2024-11-21 ノースウェスタン大学
<関連情報>
- https://news.northwestern.edu/stories/2024/11/stability-of-perovskite-solar-cells-doubled-with-protective-coating/
- https://www.science.org/doi/10.1126/science.adr2091
- https://tiisys.com/blog/2022/11/17/post-113613/
化学・電界効果パッシベーション用配位子のアミド化によりペロブスカイト太陽電池が安定化 Amidination of ligands for chemical and field-effect passivation stabilizes perovskite solar cells
Yi Yang, Hao Chen, Cheng Liu, Jian Xu, […], and Edward H. Sargent
Science Published:21 Nov 2024
DOI:https://doi.org/10.1126/science.adr2091
Editor’s summary
Perovskite passivation ligands with amidinium head groups instead of the more common ammonium group are less prone to deprotonation and show improved stability at higher temperatures. Yang et al. combined diamidinium- and fluorobenzene-based amidinium molecules to suppress several charge-carrier recombination pathways at the interface of the perovskite and the electron-transfer layer.
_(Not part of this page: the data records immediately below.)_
(* ===== verification/AioInvariant.v ===== *)
(** * Invariants of the code behind the AIO callbacks

    A client of [Aio] is resumed from inside [fetch_events], and that may itself
    be running inside a submission of another coroutine.  [AioInvariant] says what
    such a client has to show about one resumption; the lemmas carry it through
    [submit] and [fetch_events], however deep they nest. *)

From S2P Require Import Prelude IoLoop Aio.

Section code.
Context {U : Type} (I : list iocb → list cb → list iocb → U → Prop).

(** [I q todo fl u]: the requests [q] are about to be submitted (one for each
    submission that is under way), the callbacks [todo] are fetched and not yet
    called, the requests [fl] are in flight.  While a coroutine submits, others
    run: it finds any state that satisfies [I] again. *)
Fixpoint code_ok (q : list iocb) (todo : list cb) (fl : list iocb) (p : code U) (u : U) : Prop :=
  match p with
  | CDone => I q todo fl u
  | CSubmit b upd k =>
      I (b :: q) todo fl u ∧ ∀ fl' u', I q todo fl' u' → code_ok q todo fl' (k u') (upd u')
  end.
End code.

Class AioInvariant {U : Type} `{!AioCallbacks U}
    (I : list iocb → list cb → list iocb → U → Prop) : Prop := {
  ai_perm q todo fl fl' u : fl ≡ₚ fl' → I q todo fl u → I q todo fl' u;
  ai_accept b q todo fl u : I (b :: q) todo fl u → I q todo (b :: fl) u;
  ai_fetch q todo fetched fl u :
    I q todo (fetched ++ fl) u → I q (map aio_data fetched ++ todo) fl u;
  ai_event q todo fl u e : I q (ev_data e :: todo) fl u →
    code_ok I q todo fl (on_aio_event (ev_data e) e u).2 (on_aio_event (ev_data e) e u).1;
}.

Section invariant.
Context {A U : Type} `{!AioKernel A} `{!AioLaws A} `{!AioCallbacks U}.
Context (I : list iocb → list cb → list iocb → U → Prop) `{!AioInvariant I}.
Variables c efd : Z.
Implicit Type w : aworld A U.

Definition aio_inv (q : list iocb) (todo : list cb) w : Prop :=
  _ctx (aw_aio w) = c ∧ _efd (aw_aio w) = efd ∧ I q todo (in_flight (aw_kernel w) c) (aw_user w).

Lemma aio_inv_kernel q todo k w :
  in_flight k c ≡ₚ in_flight (aw_kernel w) c → aio_inv q todo w → aio_inv q todo (aw_set_kernel k w).
Proof. intros Hk (? & ? & H). split_and!; [done..|]. by eapply ai_perm. Qed.

(** What [sub] has to guarantee when callbacks run on top of it. *)
Definition submits (sub : iocb → aworld A U → res (aworld A U)) : Prop :=
  ∀ b q todo w w', aio_inv (b :: q) todo w → sub b w = Ok w' → aio_inv q todo w'.

Lemma exec_code_inv sub q todo p w w' :
  submits sub → _ctx (aw_aio w) = c → _efd (aw_aio w) = efd →
  code_ok I q todo (in_flight (aw_kernel w) c) p (aw_user w) →
  exec_code sub p w = Ok w' → aio_inv q todo w'.
Proof.
  intros Hsub. revert w. induction p as [|b upd k IH]; intros w Hc He Hp E; simpl in E.
  - res_inv. by subst.
  - res_inv. destruct Hp as [Hp Hk]. apply (Hsub b q todo) in E0 as (Hc1 & He1 & H1); [|done].
    apply IH in E; [done..|]. simpl. by apply Hk.
Qed.

Lemma call_events_inv sub q todo evs w w' :
  submits sub → aio_inv q (map ev_data evs ++ todo) w →
  call_events sub evs w = Ok w' → aio_inv q todo w'.
Proof.
  intros Hsub. revert w. induction evs as [|e evs IH]; intros w Hw E; simpl in E.
  - res_inv. by subst.
  - res_inv. apply IH in E; [done|]. unfold aio_event in E0. destruct Hw as (Hc & He & Hw).
    pose proof (ai_event _ _ _ _ e Hw) as Hp. destruct (on_aio_event _ _ _) as [u p].
    by apply (exec_code_inv sub q (map ev_data evs ++ todo)) in E0.
Qed.

Lemma submit_fetch_inv fuel :
  submits (submit fuel) ∧
  (∀ q todo w w', aio_inv q todo w → fetch_events fuel w = Ok w' → aio_inv q todo w').
Proof.
  induction fuel as [|fuel [IHs IHf]]; [done|]. split.
  - intros b q todo w w' Hw E. rewrite submit_S in E. cbv zeta in E.
    destruct (io_submit _ _ _) as [k r] eqn:Ek. pose proof Hw as (Hc & He & HI).
    rewrite Hc in Ek. destruct r as [rc|e].
    + apply submit_ok in Ek as [-> Hk]. simpl in E. res_inv. subst w'. split_and!; [done..|].
      simpl. eapply ai_perm; [symmetry; exact Hk|]. by apply ai_accept.
    + apply submit_err in Ek. apply (aio_inv_kernel _ _ k) in Hw; [|done]. case_cond.
      * res_inv. apply (IHf (b :: q) todo) in E0; [|done]. by apply (IHs b q todo) in E.
      * by apply (IHs b q todo) in E.
  - intros q todo w w' Hw E. rewrite fetch_events_S in E. pose proof Hw as (Hc & He & HI).
    rewrite Hc in E. destruct (io_getevents _ _ _ _) as [[k [evs|e]]|] eqn:Ek; [| |done].
    + apply getevents_ok in Ek as (Hn & fetched & Hk & Hd); [|done].
      destruct evs as [|e evs]; [simpl in Hn; lia|]. cbv iota in E.
      set (es := e :: evs) in *. clearbody es. res_inv. subst w'.
      apply (call_events_inv _ q todo) in E0 as (? & ? & ?); [done|done|].
      split_and!; [done..|]. simpl. rewrite Hd. apply ai_fetch. by eapply ai_perm.
    + apply getevents_err in Ek. apply (IHf q todo) in E; [done|]. by apply aio_inv_kernel.
Qed.

Lemma aio_ready_inv fuel q todo w w' :
  aio_inv q todo w → aio_ready fuel w = Ok w' → aio_inv q todo w'.
Proof.
  intros Hw E. apply (proj2 (submit_fetch_inv fuel) q todo) in E; [done|].
  apply aio_inv_kernel; [|done]. by rewrite eventfd_read_flight.
Qed.
End invariant.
Inverted solar cells exhibited a power conversion efficiency of 26.3% and retained 90% or more of that efficiency for 1100 hours of maximum power point operation at 85°C. —Phil Szuromi
Abstract
Surface passivation has driven the rapid increase in the power conversion efficiency (PCE) of perovskite solar cells (PSCs). However, state-of-the-art surface passivation techniques rely on ammonium ligands that suffer deprotonation under light and thermal stress. We developed a library of amidinium ligands, of interest for their resonance effect–enhanced N–H bonds that may resist deprotonation, to increase the thermal stability of passivation layers on perovskite surfaces. This strategy resulted in a >10-fold reduction in the ligand deprotonation equilibrium constant and a twofold increase in the maintenance of photoluminescence quantum yield after aging at 85°C under illumination in air. Implementing this approach, we achieved a certified quasi–steady-state PCE of 26.3% for inverted PSCs; and we report retention of ≥90% PCE after 1100 hours of continuous 1-sun maximum power point operation at 85°C.